Low-Cost and Free Options
If you’re uninsured or underinsured, several paths can bring costs down significantly. University training clinics, staffed by graduate students under licensed supervision, often run group therapy programs at deeply reduced rates or completely free. Westminster University’s community clinic, for example, provides free group counseling for a range of mental health challenges. Many universities with psychology or social work programs operate similar clinics in their communities.
Community mental health centers funded by state or local governments also offer group therapy on sliding-scale fees, where your cost is based on your income. Some private practices use sliding scales as well, so it’s always worth asking. Online platforms have started offering group sessions too, and some work directly with insurance or offer reduced rates for financial hardship.
Peer-Led Groups vs. Professional Groups
Not every group that offers emotional support is group therapy. Peer-led support groups like Alcoholics Anonymous, NAMI support groups, and grief circles are free in almost all cases. They’re run by people with lived experience rather than licensed clinicians, and they don’t involve clinical techniques like cognitive behavioral therapy or structured trauma processing.
That doesn’t make them less valuable for the right person. Peer support has strong evidence behind it and costs a fraction of professional services. One state-level analysis found that using certified peer specialists cost an average of $997 per person per year, compared to $6,491 for traditional day treatment. For many people, a free peer group provides the connection and accountability they need. For others dealing with diagnosed conditions, clinical group therapy offers structured treatment that peer groups aren’t designed to deliver. Some people benefit from both at the same time.
How to Find the Right Price
Start by calling your insurance company and asking whether group psychotherapy is a covered benefit under your plan, and what your cost-sharing would be. If you’re paying out of pocket, call therapists in your area who run groups and ask about their session rates. Many list this information on their websites. Psychology Today’s therapist directory lets you filter by “group therapy” and by insurance accepted, which can speed up the search.
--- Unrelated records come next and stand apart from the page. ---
(* ===== verification/LlmRequest.v ===== *)
(** * Requests to a model (new_choirworks/core/models/lite_llm.py: generate_content_async
    and the schema of an answer; llm_request.py; llm_agent.py: the request of a turn)

    The schema of the answer is made strict in place before it is sent: every object
    that lists properties is closed and requires them all, and a reference stands alone;
    an object that lists none is left open. *)
From S2P Require Import Prelude PyStr Dict Json NewEvents NodePath Contents LiteLlm LlmAgent LlmAgentFacts.
Local Open Scope string_scope.
Local Open Scope list_scope.

(** ** Strict schemas *)

Abbreviation schema := (list (string * json)).

Definition is_object_type (s : schema) : bool := match dget "type" s with Some (JStr t) => bool_decide (t = "object") | _ => false end.

(** An object with properties is closed, and requires all of them. *)
Definition close_object (s : schema) : res schema :=
  match dget "properties" s with
  | Some properties =>
      if is_object_type s then
        match properties with
        | JObj m => Ok (dset "required" (JArr (JStr <$> py_sorted (dkeys m))) (dset "additionalProperties" (JBool false) s))
        | _ => Err (AttributeError "keys")
        end
      else Ok s
  | None => Ok s
  end.

(** The value under a key is transformed, when there is one. *)
Definition at_key (k : string) (f : json -> res json) (s : schema) : res schema :=
  match dget k s with
  | None => Ok s
  | Some v => v' ← f v; Ok (dset k v' s)
  end.
Fixpoint at_keys (l : list (string * (json -> res json))) (s : schema) : res schema :=
  match l with
  | [] => Ok s
  | (k, f) :: l' => s ← at_key k f s; at_keys l' s
  end.

(** [for v in x.values()], [for v in x], each transformed by [f]. *)
Definition each_value (f : json -> res json) (x : json) : res json :=
  match x with
  | JObj m => m' ← res_mapM (fun p => v ← f p.2; Ok (p.1, v)) m; Ok (JObj m')
  | _ => Err (AttributeError "values")
  end.
Definition each_item (f : json -> res json) (x : json) : res json :=
  match x with
  | JArr l => l' ← res_mapM f l; Ok (JArr l')
  | JStr _ | JObj _ => Ok x
  | _ => Err (TypeError "object is not iterable")
  end.

(** Where schemas are looked for, in the order of the function. *)
Definition visited (node : json -> res json) : list (string * (json -> res json)) :=
  [("$defs", each_value node); ("properties", each_value node); ("anyOf", each_item node); ("oneOf", each_item node);
   ("allOf", each_item node); ("items", node)].

(** The fuel bounds the depth. *)
Fixpoint enforce (fuel : nat) (s : schema) : res schema :=
  match fuel with
  | O => Err Unmodelled
  | S fuel' =>
      if dmem "$ref" s then Ok (filterb (fun p => bool_decide (p.1 = "$ref")) s)
      else s ← close_object s;
           at_keys (visited (fun x => match x with JObj s => s' ← enforce fuel' s; Ok (JObj s') | _ => Ok x end)) s
  end.

Fixpoint json_depth (j : json) : nat :=
  match j with
  | JObj kvs => S ((fix go (l : list (string * json)) := match l with [] => 0 | (_, v) :: l' => max (json_depth v) (go l') end) kvs)
  | JArr l => S ((fix go (l : list json) := match l with [] => 0 | v :: l' => max (json_depth v) (go l') end) l)
  | _ => 0
  end.
Definition _enforce_strict_openai_schema (s : schema) : res schema := enforce (json_depth (JObj s)) s.

(** [_to_response_format], of the name of a model and its JSON schema. *)
Definition _to_response_format (name : string) (s : schema) : res json :=
  s ← _enforce_strict_openai_schema s;
  Ok (JObj [("type", JStr "json_schema");
            ("json_schema", JObj [("name", JStr name); ("strict", JBool true); ("schema", JObj s)])]).

(** ** Requests *)

Record LLMRequest := mkLLMRequest {
  lq_model : option string; lq_messages : list ChatMessage; lq_system_instruction : option string;
  lq_tools : list json; lq_response_schema : option (string * schema) }.

Inductive SentMessage := SystemMessage (content : string) | Sent (m : ChatMessage).
(** The keywords of the call; the tools and the format are given when there are any. *)
Record Completion := mkCompletion {
  co_model : string; co_messages : list SentMessage; co_stream : bool; co_base_url : option string;
  co_tools : option (list json); co_response_format : option json }.
(** What the client library returns: the chunks of a stream, which may break, or a message. *)
Inductive CompletionResult := Streamed (chunks : list (option Delta)) (broken : option exn) | Whole (r : ChatResult).

Record LiteLLM := mkLiteLLM { lm_model : string; lm_base_url : option string }.

Definition completion_of (llm : LiteLLM) (request : LLMRequest) (stream : bool) : res Completion :=
  format ← match lq_response_schema request with
           | Some (name, s) => f ← _to_response_format name s; Ok (Some f)
           | None => Ok None
           end;
  Ok (mkCompletion (ostr_or (lq_model request) (lm_model llm))
        ((match lq_system_instruction request with Some i => if str_truthy i then [SystemMessage i] else [] | None => [] end)
         ++ (Sent <$> lq_messages request))
        stream (lm_base_url llm)
        (match lq_tools request with [] => None | l => Some l end) format).

Section client.
Context (loads : string -> json + string) (completion_fn : Completion -> res CompletionResult).

Definition generate_content_async (llm : LiteLLM) (request : LLMRequest) (stream : bool) : LlmStream :=
  match (kwargs ← completion_of llm request stream; completion_fn kwargs) with
  | Err x => mkStream [] (Some x)
  | Ok response =>
      if stream then
        match response with
        | Streamed chunks None => mkStream (_stream loads chunks) None
        | Streamed chunks (Some x) => mkStream (foldl stream_chunk ([], []) chunks).2 (Some x)
        | Whole _ => mkStream [] (Some (ValueError "Expected a CustomStreamWrapper for streaming response."))
        end
      else
        match response with
        | Whole message => mkStream (_text loads message) None
        | Streamed _ _ => mkStream [] (Some (ValueError "Expected a ModelResponse for non-streaming response."))
        end
  end.

(** The request of a turn of an agent, with its instruction, the declarations of its
    tools and the schema of its output. *)
Definition turn_request (instruction : string) (tools : list json) (output_schema : option (string * schema)) (messages : list ChatMessage) : LLMRequest :=
  mkLLMRequest None messages (if str_truthy instruction then Some instruction else None) tools output_schema.
(** The model of an agent, as [LlmAgent] has it. *)
Definition agent_model (llm : LiteLLM) (instruction : string) (tools : list json) (output_schema : option (string * schema))
  (messages : list ChatMessage) : LlmStream :=
  generate_content_async llm (turn_request instruction tools output_schema messages) true.
End client.

(** ** Facts: dictionaries under transformation *)

Lemma dset_same {V} k (v : V) (d : list (string * V)) : dget k d = Some v -> dset k v d = d.
Proof.
  induction d as [|[k' v'] d IH]; [done|]. cbn. case_decide as Hk; [subst; by intros [= ->] | intros H; by rewrite IH].
Qed.

Lemma at_key_spec k f s s' : at_key k f s = Ok s' ->
  (forall k', k' <> k -> dget k' s' = dget k' s) /\
  match dget k s with None => dget k s' = None | Some v => exists v', f v = Ok v' /\ dget k s' = Some v' end.
Proof.
  unfold at_key. destruct (dget k s) as [v|] eqn:E; [|by intros [= ->]]. intros (v' & Hf & [= <-])%res_bind_ok. split.
  - intros k' Hk. by apply dget_dset_ne.
  - exists v'. split; [done | apply dget_dset_eq].
Qed.

Lemma at_keys_spec l : forall s s', NoDup (dkeys l) -> at_keys l s = Ok s' ->
  (forall k, k ∉ dkeys l -> dget k s' = dget k s) /\
  forall k f, (k, f) ∈ l -> match dget k s with None => dget k s' = None | Some v => exists v', f v = Ok v' /\ dget k s' = Some v' end.
Proof.
  induction l as [|[k f] l IH]; intros s s' Hn; [intros [= ->]; split; [done|]; by intros ? ? ?%elem_of_nil|].
  apply NoDup_cons in Hn as [Hk Hn]. cbn [at_keys]. intros (s1 & H1 & H2)%res_bind_ok.
  destruct (at_key_spec _ _ _ _ H1) as [Ho1 Hk1]. destruct (IH _ _ Hn H2) as [Ho2 Hk2]. split.
  - intros k' Hk'. change (dkeys ((k, f) :: l)) with (k :: dkeys l) in Hk'. apply not_elem_of_cons in Hk' as [Hne Hk']. rewrite Ho2 by done. by apply Ho1.
  - intros k' f' [[= -> ->]|Hin]%elem_of_cons.
    + rewrite Ho2 by done. exact Hk1.
    + assert (k' ∈ dkeys l) as Hkl by (change (dkeys l) with (l.*1); by apply (list_elem_of_fmap_2 fst) in Hin).
      specialize (Hk2 _ _ Hin). rewrite Ho1 in Hk2 by (intros ->; by apply Hk). exact Hk2.
Qed.

Lemma at_keys_fixed l s : (forall k f v, (k, f) ∈ l -> dget k s = Some v -> f v = Ok v) -> at_keys l s = Ok s.
Proof.
  induction l as [|[k f] l IH]; intros H; [done|]. cbn [at_keys]. unfold at_key. destruct (dget k s) as [v|] eqn:E.
  - rewrite (H k f v) by first [by left | done]. cbn. rewrite dset_same by done. apply IH. intros. eapply H; [by right | done].
  - apply IH. intros. eapply H; [by right | done].
Qed.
If cost is a barrier, look into university training clinics, community mental health centers, or practices that offer sliding-scale fees. For online options, check whether the platform accepts your insurance before signing up. Group therapy sessions typically meet weekly, so even at $40 to $50 per session, you’re looking at $160 to $200 per month without insurance. With coverage, that monthly cost could drop to $40 to $120 depending on your copay structure.